Commander (CDR) Simon Rooke, Commanding Officer of CANTERBURY, said the ship will sail this evening to the northern Lau group of islands after refuelling, disembarking  two Royal New Zealand Air Force NH90 multi-role helicopters, loading additional aid supplies funded by the NZ Aid programme and embarking 20 Fijian Army engineers and 20 staff from Fiji’s Ministry of Education who will assess the state of schools in the remote islands.

“The ship provides a highly capable platform for a humanitarian aid operation, as we demonstrated in Vanuatu last year.
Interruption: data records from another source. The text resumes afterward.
Definition document_mixed : value :=
  VDict [(SStr "version", VInt 2);
         (SStr "models",
          VList [VDict [(SStr "name", VStr "orders");
                        (SStr "columns",
                         VList [VDict [(SStr "name", VStr "status");
                                       (SStr "tests",
                                        VList [good_declaration;
                                               VStr "not_null";
                                               migrated_declaration])]])]]);
         (SStr "sources",
          VList [VDict [(SStr "name", VStr "raw");
                        (SStr "tables",
                         VList [VDict [(SStr "name", VStr "events");
                                       (SStr "data_tests",
                                        VList [VDict scenario_C])]])]])].

(** ** Further vocabulary: names of entries, the helper of the test suite *)

(** The name position of a check-list entry, if it has one. *)
Definition entry_name (test : value) : option value :=
  match test with
  | VDict [(test_name, _)] => Some (VScalar test_name)
  | VDict d => dict_get (SStr "test_name") d
  | _ => None
  end.

(** [find_test] of [tests/test_migration.py]: the value under [test_name] in
    the first mapping of [test_list] that has this key, [None] if there is
    none. *)
Fixpoint find_test (test_list : list value) (test_name : string) : value :=
  match test_list with
  | [] => VNone
  | item :: rest =>
      if is_dict item &&
         match py_in test_name item with Ok b => b | Raise _ => false end
      then match py_getitem item test_name with
           | Ok v => v
           | Raise _ => VNone
           end
      else find_test rest test_name
  end.

(** No mapping of the list has the key [name]. *)
Definition no_key_in (name : string) (l : list value) : Prop :=
  Forall (λ x, ∀ d, x = VDict d → dict_contains (SStr name) d = false) l.

(** A step raises nothing but [TypeError]. *)
Definition raises_type_error_only (f : step) : Prop :=
  ∀ x all e, f x all = Raise e → e = TypeError.

(** A step only appends strings to the names, and without a new name it
    returns the node it was given. *)
Definition appends_names (f : step) : Prop :=
  ∀ x all x' all', f x all = Ok (x', all') →
    ∃ names, all' = all ++ names ∧
             Forall (λ n, is_str n = true) names ∧
             (names = [] → x' = x).

(** ** Places in a document *)

(** The value under a key of a mapping, the item at an index of a
    sequence. *)
Definition child (key : string) (x : value) : option value :=
  match x with VDict d => dict_get (SStr key) d | _ => None end.

Definition item (i : nat) (x : value) : option value :=
  match x with VList l => l !! i | _ => None end.
(** * Document management of the legal-practice portal

    A shallow embedding of the two document controllers of the repository
    and of the Document model, with the properties of the document
    subsystem proved (or refuted) over it.

    - [CategoryVariant] embeds [backend/controllers/documentController.js]
      together with the Mongoose schema that declares [category],
      [priority], [isDeleted] and the static [getDocumentStats]
      (soft delete).
    - [DocTypeVariant] embeds the controller keyed by [documentType]
      (hard delete); its schema is not part of the sources.

    The persistence layer is a finite map from [_id] to document (the
    collection with its unique index on [_id]); the file system is a finite
    map from path to content.  Handlers are functions from a request, the
    per-request environment and the world to a response and a new world.

    A string is the sequence of the bytes of its UTF-8 encoding; what the
    code does by character (trimming, counting a length, checking a header
    value) is written out on that encoding. *)

From Stdlib Require Import ZArith NArith String Ascii List Bool Lia DecimalString.
From stdpp Require Import gmap strings list fin_maps sorting.

Local Open Scope string_scope.

(** ** Strings as the handlers use them *)

Module Str.
(** * Scene browser: raster index and thumbnail pipeline

    A shallow embedding of the numeric and control-flow core of the
    plugin: [_src_from_href] (asset locator), the index compositor
    [_crop_assets_to_index_tif], [ThumbnailTask.run] and
    [PercentileStretchTask] ([_band_percentiles], [run]).

    numpy [float32] arrays are lists of IEEE-754 binary32 values (a raster
    flattened row by row), Python floats are binary64 values; both are
    [spec_float] with the operations of [SpecFloat] at the matching
    precision (round to nearest even).

    GDAL, numpy's percentile and the QGIS task runtime are external: their
    calls are events of a small state-and-exception monad over a [world]
    that scripts their answers.  An external call either raises (any
    [Exception]) or completes and is recorded; GDAL runs without
    [UseExceptions], so a failed open or read shows as [None].  Manifest
    entries and hrefs are strings; [SetConfigOption], [isCanceled] and
    [logMessage] do not raise. *)

From Stdlib Require Import ZArith List String Ascii Bool Lia.
From Stdlib Require Import Floats.SpecFloat.
From stdpp Require Import gmap strings.

Local Open Scope string_scope.
Local Open Scope list_scope.

(* ===================================================================== *)
(** * Floating point formats *)
(* ===================================================================== *)

Definition is_nan (x : spec_float) : bool :=
  match x with S754_nan => true | _ => false end.

(** [np.isfinite] *)
Definition isfinite (x : spec_float) : bool :=
  match x with S754_zero _ | S754_finite _ _ _ => true | _ => false end.

Definition is_zero (x : spec_float) : bool :=
  match x with S754_zero _ => true | _ => false end.

(** numpy [float32]. *)
Module F32.
Definition prec : Z := 24.
Definition emax : Z := 128.
Definition add := SFadd prec emax.
Definition sub := SFsub prec emax.
Definition mul := SFmul prec emax.
Definition div := SFdiv prec emax.
Definition valid := valid_binary prec emax.
Definition of_Z (n : Z) : spec_float := binary_normalize prec emax n 0 false.
(** Conversion of a wider binary value ([.astype("float32")], or a Python
    float scalar meeting a float32 array). *)
Definition round (x : spec_float) : spec_float :=
  match x with
  | S754_finite s m e => binary_round prec emax s m e
  | _ => x
  end.
End F32.

(** Python [float] (binary64). *)
Module F64.
Definition prec : Z := 53.
Definition emax : Z := 1024.
Definition add := SFadd prec emax.
Definition sub := SFsub prec emax.
Definition mul := SFmul prec emax.
Definition div := SFdiv prec emax.
Definition valid := valid_binary prec emax.
Definition of_Z (n : Z) : spec_float := binary_normalize prec emax n 0 false.
(** The decimal literal [n / 10^k], correctly rounded. *)
Definition decimal (n : Z) (k : Z) : spec_float := div (of_Z n) (of_Z (10 ^ k)).
End F64.

Abbreviation f32 := spec_float.
Abbreviation f64 := spec_float.

(** Comparisons of Python and numpy: with a NaN operand [>], [<], [<=] and
    [==] are false and [!=] is true. *)
Definition fgt (a b : spec_float) : bool := SFltb b a.
Definition flt (a b : spec_float) : bool := SFltb a b.
Definition fle (a b : spec_float) : bool := SFleb a b.
Definition feq (a b : spec_float) : bool := SFeqb a b.
Definition fne (a b : spec_float) : bool := negb (SFeqb a b).

(* ===================================================================== *)
(** * Python strings (ASCII) *)
(* ===================================================================== *)

Definition ascii_lower (c : ascii) : ascii :=
  let n := nat_of_ascii c in
  if (65 <=? n)%nat && (n <=? 90)%nat then ascii_of_nat (n + 32) else c.

Definition ascii_upper (c : ascii) : ascii :=
  let n := nat_of_ascii c in
  if (97 <=? n)%nat && (n <=? 122)%nat then ascii_of_nat (n - 32) else c.

Fixpoint str_map (f : ascii -> ascii) (s : string) : string :=
  match s with
  | EmptyString => EmptyString
  | String c s' => String (f c) (str_map f s')
  end.

(** [s.lower()] and [s.upper()]; the code compares the results with "ls"
    and "NBR" only, which no non-ASCII character maps into. *)
Definition lower : string -> string := str_map ascii_lower.
Definition upper : string -> string := str_map ascii_upper.

(** [s.startswith(p)] *)
Definition startswith (s p : string) : bool := String.prefix p s.

(** [s[n:]] *)
Fixpoint drop_chars (n : nat) (s : string) : string :=
  match n, s with
  | O, _ => s
  | S n', String _ s' => drop_chars n' s'
  | S _, EmptyString => EmptyString
  end.

Fixpoint lstrip (c : ascii) (s : string) : string :=
  match s with
  | String c' s' => if Ascii.eqb c' c then lstrip c s' else s
  | EmptyString => EmptyString
  end.

Fixpoint rstrip (c : ascii) (s : string) : string :=
  match s with
  | EmptyString => EmptyString
  | String c' s' =>
      match rstrip c s' with
      | EmptyString => if Ascii.eqb c' c then EmptyString else String c' EmptyString
      | r => String c' r
      end
  end.

(** [s.strip("_")] for a one-character set. *)
Definition strip (c : ascii) (s : string) : string := rstrip c (lstrip c s).

(* ===================================================================== *)
(** * Index compositor: the array math of [_crop_assets_to_index_tif] *)
(* ===================================================================== *)

(** [LS_SR_MULT = 0.0000275] and [LS_SR_ADD = -0.2] are Python floats. *)
Definition LS_SR_MULT : f64 := F64.decimal 275 7.
Definition LS_SR_ADD : f64 := F64.decimal (-2) 1.

(** The nodata sentinel [-9999.0]. *)
Definition NODATA : f32 := F32.of_Z (-9999).
Definition f32_one : f32 := F32.of_Z 1.
Definition f32_mone : f32 := F32.of_Z (-1).

(** [b * LS_SR_MULT + LS_SR_ADD] on a float32 array: the Python scalars
    take the array's dtype, both operations are float32. *)
Definition ls_scale (x : f32) : f32 :=
  F32.add (F32.mul x (F32.round LS_SR_MULT)) (F32.round LS_SR_ADD).

(** [prefix.lower() == "ls"] *)
Definition is_ls (prefix : string) : bool := String.eqb (lower prefix) "ls".

(** The two bands as they enter the index formula. *)
Definition scale_bands (prefix : string) (b1 b2 : list f32) : list f32 * list f32 :=
  if is_ls prefix then (map ls_scale b1, map ls_scale b2) else (b1, b2).

(** [(b1 - b2) / (b1 + b2)], one pixel; the errstate block only silences
    warnings. *)
Definition norm_diff (x1 x2 : f32) : f32 :=
  let denom := F32.add x1 x2 in
  F32.div (F32.sub x1 x2) denom.

(** [idx[~np.isfinite(idx)] = -9999.0] *)
Definition fill_nonfinite (q : f32) : f32 :=
  if isfinite q then q else NODATA.

(** [np.clip(x, lo, hi)] on floats: [min(max(x, lo), hi)], NaN kept. *)
Definition np_clip (x lo hi : f32) : f32 :=
  let y := if is_nan x then x else if fgt x lo then x else lo in
  if is_nan y then y else if flt y hi then y else hi.

(** [np.where(idx == -9999.0, -9999.0, np.clip(idx, -1.0, 1.0))] *)
Definition where_clip (q : f32) : f32 :=
  if feq q NODATA then NODATA else np_clip q f32_mone f32_one.

(** The cleaning step after the division. *)
Definition clean (q : f32) : f32 := where_clip (fill_nonfinite q).

Definition index_pixel (x1 x2 : f32) : f32 := clean (norm_diff x1 x2).

(** Elementwise combination of two arrays of one shape; numpy raises on a
    shape mismatch ([None]). *)
Fixpoint zip_same {A B C} (f : A -> B -> C) (l1 : list A) (l2 : list B)
  : option (list C) :=
  match l1, l2 with
  | nil, nil => Some nil
  | x :: l1', y :: l2' =>
      match zip_same f l1' l2' with
      | Some r => Some (f x y :: r)
      | None => None
      end
  | _, _ => None
  end.

(** The array written by [_crop_assets_to_index_tif] from the two arrays
    read off the co-registered rasters (flattened row by row). *)
Definition index_array (prefix : string) (b1 b2 : list f32) : option (list f32) :=
  let '(s1, s2) := scale_bands prefix b1 b2 in
  zip_same index_pixel s1 s2.

(** A pixel lies in the index domain [[-1, 1]]. *)
Definition in_unit (x : f32) : bool := fle f32_mone x && fle x f32_one.

(** The quotient array [(b1 - b2) / denom] before cleaning. *)
Definition quotient_array (prefix : string) (b1 b2 : list f32) : option (list f32) :=
  let '(s1, s2) := scale_bands prefix b1 b2 in
  zip_same norm_diff s1 s2.

(** The sign bit. *)
Definition sign_of (x : f32) : bool :=
  match x with
  | S754_zero s | S754_infinity s | S754_finite s _ _ => s
  | S754_nan => false
  end.

(* ===================================================================== *)
(** * The external world: GDAL, the file system, the task runtime *)
(* ===================================================================== *)

(** Python exceptions, all instances of [Exception]. *)
Inductive exn :=
| KeyError (key : string)            (* [d[k]] on a missing key *)
| IndexError (msg : string)          (* [l[i]] out of range *)
| AttributeError (msg : string)      (* a method called on [None] *)
| ValueError (msg : string)          (* numpy shape mismatch *)
| RuntimeError (msg : string)        (* raised by the plugin itself *)
| ExternalError (cls msg : string).  (* raised inside an external call *)

(** ["c" in s] for a one-character string. *)
Fixpoint has_char (c : ascii) (s : string) : bool :=
  match s with
  | EmptyString => false
  | String c' s' => Ascii.eqb c' c || has_char c s'
  end.

(** [repr(s)] of a Python string: the quote is the apostrophe, or the
    double quote when the string has an apostrophe and no double quote;
    the quote in use and the backslash are escaped, tab, newline and
    carriage return are written as their letters, other control characters
    as two hex digits.  Bytes of printable non-ASCII text are kept. *)
Definition apostrophe : ascii := ascii_of_nat 39.
Definition double_quote : ascii := ascii_of_nat 34.
Definition backslash : ascii := ascii_of_nat 92.

Definition hex_digit (n : nat) : ascii :=
  match String.get n "0123456789abcdef" with
  | Some c => c
  | None => "0"%char
  end.

Definition repr_char (quote c : ascii) : string :=
  let n := nat_of_ascii c in
  if Ascii.eqb c quote || Ascii.eqb c backslash then String backslash (String c EmptyString)
  else if (n =? 9)%nat then String backslash "t"
  else if (n =? 10)%nat then String backslash "n"
  else if (n =? 13)%nat then String backslash "r"
  else if (n <? 32)%nat || (n =? 127)%nat then
    String backslash (String "x" (String (hex_digit (n / 16))
                                    (String (hex_digit (n mod 16)) EmptyString)))
  else String c EmptyString.

Fixpoint repr_chars (quote : ascii) (s : string) : string :=
  match s with
  | EmptyString => EmptyString
  | String c s' => repr_char quote c +:+ repr_chars quote s'
  end.

Definition py_repr (s : string) : string :=
  let quote := if has_char apostrophe s && negb (has_char double_quote s)
               then double_quote else apostrophe in
  String quote (repr_chars quote s +:+ String quote EmptyString).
It is capable of producing up to 50,000 litres of drinking water per day and sustaining 366 people at sea for 30 days,” CDR Rooke said.

“The entire Ship’s company are eager to get out there, roll up our sleeves and help our Fijian neighbours.”

The NH90 helicopters, which are on their first operational deployment overseas, will help deliver essential aid supplies to cyclone-ravaged communities in Fiji’s northern islands.

“The range and lift capacity of the NH90 helicopters will enable us to deliver much-needed aid supplies to remote communities,” said Squadron Leader Ben Pryor, commander of the No.3 Squadron detachment.

CANTERBURY is loaded with aid supplies such as building materials, water storage tanks, food, water and medical supplies. It also carried one Seasprite helicopter, 45 vehicles, two landing craft and around 300 soldiers, naval personnel, aircrew, engineers and medical staff.

COL King said there was no end-date for the NZDF deployment to Fiji, citing that it is a matter for New Zealand’s Ministry of Foreign Affairs and Trade to decide in consultation with the government of Fiji.

“We have people on the ground working with the Republic of Fiji Military Forces in assessing the scale of the devastation caused by the cyclone, clearing roads and repairing schools and community buildings smashed by the powerful storm.”

Close to 500 combat engineers, soldiers, sailors and aircrew have been deployed for the humanitarian aid operation, making it one of the NZDF’s largest peacetime deployments to the Pacific.

The offshore patrol vessel HMNZS WELLINGTON sailed to the northern Lau on Sunday to deliver around 60 tonnes of aid supplies and identify beaches that will be suitable for CANTERBURY’s landing craft operations.